WSL Modulus Docker run error (libnvidia-ml.so.1: file exists: unknown.)

Hi. I’m trying to use Modulus with docker on wsl2 ubuntu20.04 (windows11)
And I have a problem.
Running docker with below command

docker run --gpus all -v ${PWD}/examples:/examples -it --rm nvcr.io/nvidia/modulus/modulus:22.09 bash

Then an error like this is coming

docker: Error response from daemon: failed to create task for container: failed to create shim task: OCI runtime create failed: runc create failed: unable to start container process: error during container init: error running hook #0: error running hook: exit status 1, stdout: , stderr: Auto-detected mode as ‘legacy’
nvidia-container-cli: mount error: file creation failed: /var/lib/docker/overlay2/d34848e7089996bdb31f9dd8ce55a3e27c6446eee30259c33ffce6ba4777833a/merged/usr/lib/x86_64-linux-gnu/libnvidia-ml.so.1: file exists: unknown.

how could I solve this?

I’m using RTX 3060, 12.1 CUDA version

I think it’s not the problem with gpu or drivers.
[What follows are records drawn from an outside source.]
(* ===== verification/JobProps.v ===== *)
(** * JobProps: what the durable queue guarantees of one operation

    The properties of the queue operations of [src/jobs.go] taken one call at a
    time: selection of the next job, admission, idempotency, the fencing of
    writes by lease tokens, retry and dead-letter decisions, recovery of expired
    leases, retention, and the encoding of a row. The module [Demo] evaluates
    them on concrete states. *)
From S2P Require Import Prelude Secretbox JobStore JobQueue JobClaim JobOps JobLife JobFacts JobWorld JobRefine.
Import Secretbox.

Module JobProps.
Import Jobs JobQueue JobClaim JobOps JobLife JobFacts JobWorld.

(** ** Concrete states for the witnesses *)
Module Demo.

#[export] Instance aead : AEAD := Framing.aead.
#[export] Instance laws : AEADLaws := Framing.laws.
#[export] Instance binding : AEADBinding := Framing.binding.

(** A JSON codec: every output is valid, encodings are as long as the payload. *)
#[export] Instance json : JSONText := {|
  json_valid := λ _, true;
  json_len := λ job raw, match raw with RawBase64 b => Z.of_nat (length b) | _ => 0 end;
  json_result := λ _ _, None
|}.

Definition box : Box := mkBox "job-payload" (bytes_of "panel-key").
Definition empty_db : DB := mkDB ∅ ∅ None.
Definition panel (d : DB) : Jobs :=
  mkJobs (Some d) ∅ ∅ 2 3 [] (Some box) false false 0 2 false "1" "c" None [].

(** A random source that returns the same secret for every call. *)
Definition env (t : Z) (secret : string) : Env := calm t secret.

End Demo.

Section Props.
Context `{A : AEAD} `{JT : JSONText}.

(** ** Choosing the next job *)

Lemma select_eligible t now kinds :
  selectClaimCandidate t now kinds = oldest_eligible t now kinds.
Proof.
  unfold selectClaimCandidate. destruct (claimPrefixQuery _ _ _) as [x|] eqn:E.
  - symmetry. by apply prefix_eligible.
  - apply heads_eligible.
Qed.

(** C1: the two-stage search of [selectClaimCandidate] (a bounded prefix of the
    queue in claim order, then the queue heads of the owners) returns exactly
    the oldest job that is queued, past its backoff, of a wanted kind, the
    oldest queued job of its owner, and whose owner runs nothing. *)
Theorem selectClaimCandidate_oldest_eligible t now kinds :
  selectClaimCandidate t now kinds = oldest_eligible t now kinds.
Proof. exact (select_eligible t now kinds). Qed.

Lemma oldest_eligible_spec t now kinds id r :
  oldest_eligible t now kinds = Some (id, r) →
  t !! id = Some r ∧ eligible now kinds (map_to_list t) (id, r) = true.
Proof.
  intros [[He Hin]%list_elem_of_filter _]%oldest_least. by apply elem_of_map_to_list in Hin.
Qed.

Lemma eligible_queued now kinds rows x : eligible now kinds rows x = true → r_state x.2 = Queued.
Proof. unfold eligible, is_queued. rewrite !andb_true_iff, bool_decide_eq_true. by intros [[[[? ?] ?] ?] ?]. Qed.

(** Counting rows of a table by a property of the row. *)
Definition countb (P : Row → bool) (t : Table) : nat :=
  length (filter (λ '(_, r), P r = true) (map_to_list t)).

Lemma countb_alt P t : countb P t = length (filter (λ x : Entry, P x.2 = true) (map_to_list t)).
Proof. unfold countb. f_equal. apply list_filter_iff. by intros []. Qed.

Lemma countb_insert_new P (t : Table) id r :
  t !! id = None → countb P (<[id := r]> t) = ((if P r then 1 else 0) + countb P t)%nat.
Proof.
  intros Hn. unfold countb.
  rewrite (Permutation_length (filter_Permutation _ _ _ (map_to_list_insert t id r Hn))), filter_cons.
  case_decide as H; cbn in H; [by rewrite H|]. apply not_true_is_false in H. by rewrite H.
Qed.

Lemma countb_insert P (t : Table) id r r' :
  t !! id = Some r →
  (countb P (<[id := r']> t) + (if P r then 1 else 0) = (if P r' then 1 else 0) + countb P t)%nat.
Proof.
  intros Hr. pose proof (insert_delete_id t id r Hr) as Et.
  assert (countb P t = (if P r then 1 else 0) + countb P (delete id t))%nat as E1.
  { rewrite <- Et at 1. apply countb_insert_new, lookup_delete_eq. }
  rewrite <- insert_delete_eq, countb_insert_new by apply lookup_delete_eq. lia.
Qed.
(* ===== verification/JobStartup.v ===== *)
(** * JobStartup: what a process finds after a restart

    The startup [load] of the durable queue ([src/jobs.go]): it caches the jobs
    that recovery needs and marks the jobs failed whose worker left no lease
    owner behind, with a conditional update per row. *)
From S2P Require Import Prelude Secretbox JobStore JobQueue JobClaim JobOps JobLife JobFacts JobWorld JobRefine JobProps JobGlobal.
Import Secretbox.

Module JobStartup.
Import Jobs JobQueue JobClaim JobOps JobLife JobFacts JobWorld JobRefine.

(** A running row without a lease owner: nobody will renew or finish it. *)
Definition orphaned (r : Row) : bool :=
  bool_decide (r_state r = Running) && bool_decide (default "" (r_lease_owner r) = "").
Definition orphan_of (x : Entry) : orphanedJobLease :=
  mkOrphan x.1 (r_lease_token x.2) (r_lease_expires_at x.2).
Definition loaded_state (r : Row) : JobState := if orphaned r then Failed else r_state r.

Section Startup.
Context `{A : AEAD} `{JT : JSONText}.

Lemma load_row_state J now r item orphan seen :
  load_row J now r = Ok (item, orphan, seen) → orphan = orphaned r ∧ State item = loaded_state r.
Proof.
  unfold load_row. case_if; [done|]. intros H.
  assert (∀ it, decodeDurableJobRecord (r_payload r) = Ok it → LeaseOwner it = "") as Hd.
  { intros it. destruct (r_payload r) as [job raw|]; [|done]. cbn. by destruct raw; intros [= <-]. }
  destruct (decodeDurableJobRecord _) as [it|]; [|done]. specialize (Hd it eq_refl).
  case_if; [done|]. case_if; [done|]. destruct (openPayload _ _ _) as [[p sn]|]; [|done].
  assert (bool_decide (r_state r = Running) && bool_decide (default (LeaseOwner it) (r_lease_owner r) = "") = orphaned r)
    as Ho by (by rewrite Hd).
  unfold loaded_state. rewrite <- Ho. destruct it; cbn in *.
  case_if; injection H as <- <- <-; done.
Qed.

Lemma load_all_spec now rows : ∀ J0 os J1 os1,
  NoDup rows.*1 → (∀ x, x ∈ rows → wf_row x.1 x.2) → load_all J0 now rows os = Ok (J1, os1) →
  has_db J1 = has_db J0 ∧ table J1 = table J0 ∧ os1 = os ++ (orphan_of <$> filter (λ x, orphaned x.2 = true) rows) ∧
  (∀ id, id ∉ rows.*1 → items J1 !! id = items J0 !! id) ∧
  (∀ x, x ∈ rows → ∃ item, items J1 !! x.1 = Some item ∧ State item = loaded_state x.2).
Proof.
  induction rows as [|[k r] rows IH]; intros J0 os J1 os1 Hnd W; cbn [load_all].
  { intros [= <- <-]. rewrite app_nil_r. split_and!; [done..|]. by intros x ?%not_elem_of_nil. }
  destruct (load_row J0 now r) as [[[item orphan] seen]|] eqn:Hl; [|done].
  destruct (items J0 !! ID item) eqn:Hi; [done|]. intros H. cbn in Hnd. apply NoDup_cons in Hnd as [Hk Hnd].
  destruct (load_row_identity _ _ k _ _ _ _ Hl (W (k, r) ltac:(set_solver))) as [Hid _].
  apply load_row_state in Hl as [-> Hst]. rewrite Hid in H.
  apply IH in H as (Hd & Ht & Ho & Hsame & Hin); [|done|intros x Hx; apply W; set_solver].
  autorewrite with jobs in *. split_and!; [done|done| | |].
  - rewrite Ho, filter_cons. cbn [snd]. destruct (orphaned r) eqn:Hr.
    + rewrite decide_True by done. by rewrite <- app_assoc.
    + by rewrite decide_False.
  - intros id Hn. cbn in Hn. rewrite Hsame by set_solver. rewrite lookup_insert_ne by set_solver. done.
  - intros x [->|Hx]%elem_of_cons; [|by apply Hin]. cbn. rewrite Hsame by done.
    rewrite lookup_insert_eq. eauto.
Qed.

(** What the reconciliation leaves of an orphaned row. *)
Definition reconciled (now : Z) (r r' : Row) : Prop :=
  r_state r' = Failed ∧ r_finished_at r' = Some now ∧ r_lease_token r' = None ∧ r_lease_owner r' = None ∧
  r_owner r' = r_owner r ∧ r_kind r' = r_kind r ∧ r_operation_key r' = r_operation_key r.

Lemma fail_orphan_spec e i now o J J' :
  fail_orphan e i now o J = (None, J') → items J' = items J ∧
  ∃ r r', table J !! o_id o = Some r ∧ reconciled now r r' ∧ (has_db J = true → table J' = <[o_id o := r']> (table J)) ∧
    has_db J' = has_db J.
Proof.
  unfold fail_orphan. destruct (items J !! o_id o) as [item|]; [|done].
  destruct (encodeDurableItem _ _ _) as [data|]; [|done]. case_if; [done|].
  destruct (table J !! o_id o) as [r|] eqn:Hr; [|done]. case_if; [|done]. intros H.
  apply (f_equal snd) in H. cbn [snd] in H. subst J'. autorewrite with jobs. split; [done|].
  eexists r, _. split_and!; [done| | |done].
  2: { intros Hd. by autorewrite with jobs. }
  done.
Qed.

Lemma fail_orphans_spec e now os : ∀ i J J',
  has_db J = true → NoDup (o_id <$> os) → fail_orphans e i now os J = (None, J') →
  items J' = items J ∧
  (∀ id, id ∉ o_id <$> os → table J' !! id = table J !! id) ∧
  (∀ o, o ∈ os → ∃ r r', table J !! o_id o = Some r ∧ table J' !! o_id o = Some r' ∧ reconciled now r r').
Proof.
  induction os as [|o os IH]; intros i J J' Hd Hnd; cbn [fail_orphans fmap list_fmap].
  { intros [= <-]. split_and!; [done..|]. by intros o ?%not_elem_of_nil. }
  destruct (fail_orphan e i now o J) as [[er|] J1] eqn:Ho; [done|]. intros H.
  cbn in Hnd. apply NoDup_cons in Hnd as [Hn Hnd].
  apply fail_orphan_spec in Ho as (Hit & r & r' & Hr & Hrec & Ht & Hd1). specialize (Ht Hd).
  apply IH in H as (Hit2 & Hsame & Hin); [|congruence|done]. split_and!.
  - congruence.
  - intros id Hid. rewrite Hsame by set_solver. rewrite Ht. apply lookup_insert_ne. set_solver.
  - intros o' [->|Ho']%elem_of_cons.
    + exists r, r'. rewrite Hsame by done. by rewrite Ht, lookup_insert_eq.
    + destruct (Hin o' Ho') as (r1 & r2 & H1 & H2 & H3). exists r1, r2. split_and!; [|done..].
      rewrite Ht, lookup_insert_ne in H1; [done|]. intros E. apply Hn. rewrite E. by apply list_elem_of_fmap_2.
Qed.

Lemma load_rows_NoDup (t : Table) : NoDup (load_rows t).*1.
Proof.
  unfold load_rows. rewrite merge_sort_Permutation.
  apply (sublist_NoDup _ (map_to_list t).*1); [apply NoDup_fst_map_to_list|].
  apply fmap_sublist, sublist_filter.
Qed.

Lemma load_rows_complete (t : Table) id r :
  t !! id = Some r → recovery_critical r = true → (id, r) ∈ load_rows t.
Proof.
  intros Hr Hc. unfold load_rows. rewrite merge_sort_Permutation. apply list_elem_of_filter.
  split; [cbn; by rewrite Hc|]. by apply elem_of_map_to_list.
Qed.

(** A successful startup leaves no job behind. Every job that was running
    without a lease owner is failed, in the table and in the cache, no other row
    changes, and every queued, running and dead-letter job is in the cache under
    the state of its row. *)
Theorem load_recovers e J J' :
  has_db J = true → wf_table (table J) → load e J = (None, J') →
  (∀ id r, table J !! id = Some r →
     if orphaned r then ∃ r', table J' !! id = Some r' ∧ reconciled (clock e 0) r r'
     else table J' !! id = Some r) ∧
  (∀ id, table J !! id = None → table J' !! id = None) ∧
  (∀ id r, table J !! id = Some r → recovery_critical r = true →
     ∃ item, items J' !! id = Some item ∧ State item = loaded_state r).
Proof.
  intros Hd W. unfold load. case_if; [done|].
  destruct (load_all J (clock e 0) (load_rows (table J)) []) as [[J1 os]|] eqn:Hl; [|done].
  case_if; [done|]. intros Hf.
  apply load_all_spec in Hl as (Hd1 & Ht & -> & _ & Hin);
    [|apply load_rows_NoDup|intros x Hx; by apply W, load_rows_sub].
  rewrite app_nil_l in Hf.
  assert (o_id <$> (orphan_of <$> filter (λ x, orphaned x.2 = true) (load_rows (table J))) =
          (filter (λ x, orphaned x.2 = true) (load_rows (table J))).*1) as Hids.
  { rewrite <- list_fmap_compose. done. }
  apply fail_orphans_spec in Hf as (Hit & Hsame & Horph); [|congruence|].
  2: { rewrite Hids. eapply sublist_NoDup; [apply load_rows_NoDup|apply fmap_sublist, sublist_filter]. }
  rewrite Hids in Hsame. split_and!.
  - intros id r Hr. destruct (orphaned r) eqn:Ho.
    + destruct (Horph (orphan_of (id, r))) as (r0 & r' & H0 & H1 & H2).
      { apply list_elem_of_fmap_2, list_elem_of_filter. split; [done|]. apply load_rows_complete; [done|].
        unfold orphaned in Ho. apply andb_true_iff in Ho as [Hs%bool_decide_eq_true _].
        unfold recovery_critical. by rewrite Hs. }
      cbn in *. rewrite Ht in H0. simplify_eq. eauto.
    + rewrite Hsame, Ht; [done|]. intros ([k rk] & -> & [Hk Hx]%list_elem_of_filter)%list_elem_of_fmap.
      apply load_rows_sub in Hx. cbn in *. congruence.
  - intros id Hn. rewrite Hsame, Ht; [done|]. intros ([k rk] & -> & [Hk Hx]%list_elem_of_filter)%list_elem_of_fmap.
    apply load_rows_sub in Hx. cbn in *. congruence.
  - intros id r Hr Hc. rewrite Hit. exact (Hin (id, r) (load_rows_complete _ _ _ Hr Hc)).
Qed.

End Startup.

(** ** A restart after a crash *)

Import JobProps.JobProps.Demo JobGlobal.JobGlobal.

(** The table of a crashed process: the claimed job, its lease owner lost. *)
Definition crashed : Jobs :=
  panel (mkDB {[Run.id := Run.row2 <| r_lease_owner := None |>]} ∅ None).

Lemma crashed_wf : wf_table (table crashed).
Proof.
  intros id r. change (table crashed) with ({[Run.id := Run.row2 <| r_lease_owner := None |>]} : Table).
  intros [<- <-]%lookup_singleton_Some. vm_compute. done.
Qed.

Lemma load_recovers_witness :
  ∃ r', table (load (calm 900 "cc") crashed).2 !! Run.id = Some r' ∧
    reconciled 900 (Run.row2 <| r_lease_owner := None |>) r'.
Proof.
  destruct (load_recovers (calm 900 "cc") crashed (load (calm 900 "cc") crashed).2) as (H & _).
  - reflexivity.
  - apply crashed_wf.
  - vm_compute. reflexivity.
  - specialize (H Run.id (Run.row2 <| r_lease_owner := None |>)). apply H. reflexivity.
Defined.

End JobStartup.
sudo docker run --rm --gpus all nvidia/cuda:11.0.3-base-ubuntu20.04 nvidia-smi
with this command

Fri Jun 9 06:03:12 2023
±--------------------------------------------------------------------------------------+
| NVIDIA-SMI 530.47 Driver Version: 531.68 CUDA Version: 12.1 |
|-----------------------------------------±---------------------±---------------------+
| GPU Name Persistence-M| Bus-Id Disp.A | Volatile Uncorr. ECC |
| Fan Temp Perf Pwr:Usage/Cap| Memory-Usage | GPU-Util Compute M. |
| | | MIG M. |
|=========================================+======================+======================|
| 0 NVIDIA GeForce RTX 3060 On | 00000000:01:00.0 On | N/A |
| 0% 47C P8 18W / 170W| 868MiB / 8192MiB | 0% Default |
| | | N/A |
±----------------------------------------±---------------------±---------------------+

±--------------------------------------------------------------------------------------+
| Processes: |
| GPU GI CI PID Type Process name GPU Memory |
| ID ID Usage |
|=======================================================================================|
| 0 N/A N/A 20 G /Xwayland N/A |
| 0 N/A N/A 26 G /Xwayland N/A |
| 0 N/A N/A 595 G /Xwayland N/A |
±--------------------------------------------------------------------------------------+

this result comes out

Hi @kdg5424

Looks like our Nvidia docker is giving you some troubles on WSL. We don’t test or officially support WSL with the Modulus container but consider having a look at this relevant Github issue with some possible solutions:

Also the Nvidia Modulus container is not on CUDA 12.0 yet, but I am not sure if this is the issue. You could consider a pip install.

Interesting. Consider trying the Nvidia Pytorch base container that we build from to see if that works fine. If it does we know its some issue with the Modulus container (although a fix is unknown).

nvcr.io/nvidia/pytorch:22.12-py3

Hi, @ngeneva .
I tried as you told me.
And it seems working.

kdg@DESKTOP-7ICQ4NK:~$ docker run --gpus all -it --rm nvcr.io/nvidia/pytorch:22.12-py3

=============
== PyTorch ==

NVIDIA Release 22.12 (build 49968248)
PyTorch Version 1.14.0a0+410ce96

Container image Copyright (c) 2022, NVIDIA CORPORATION & AFFILIATES. All rights reserved.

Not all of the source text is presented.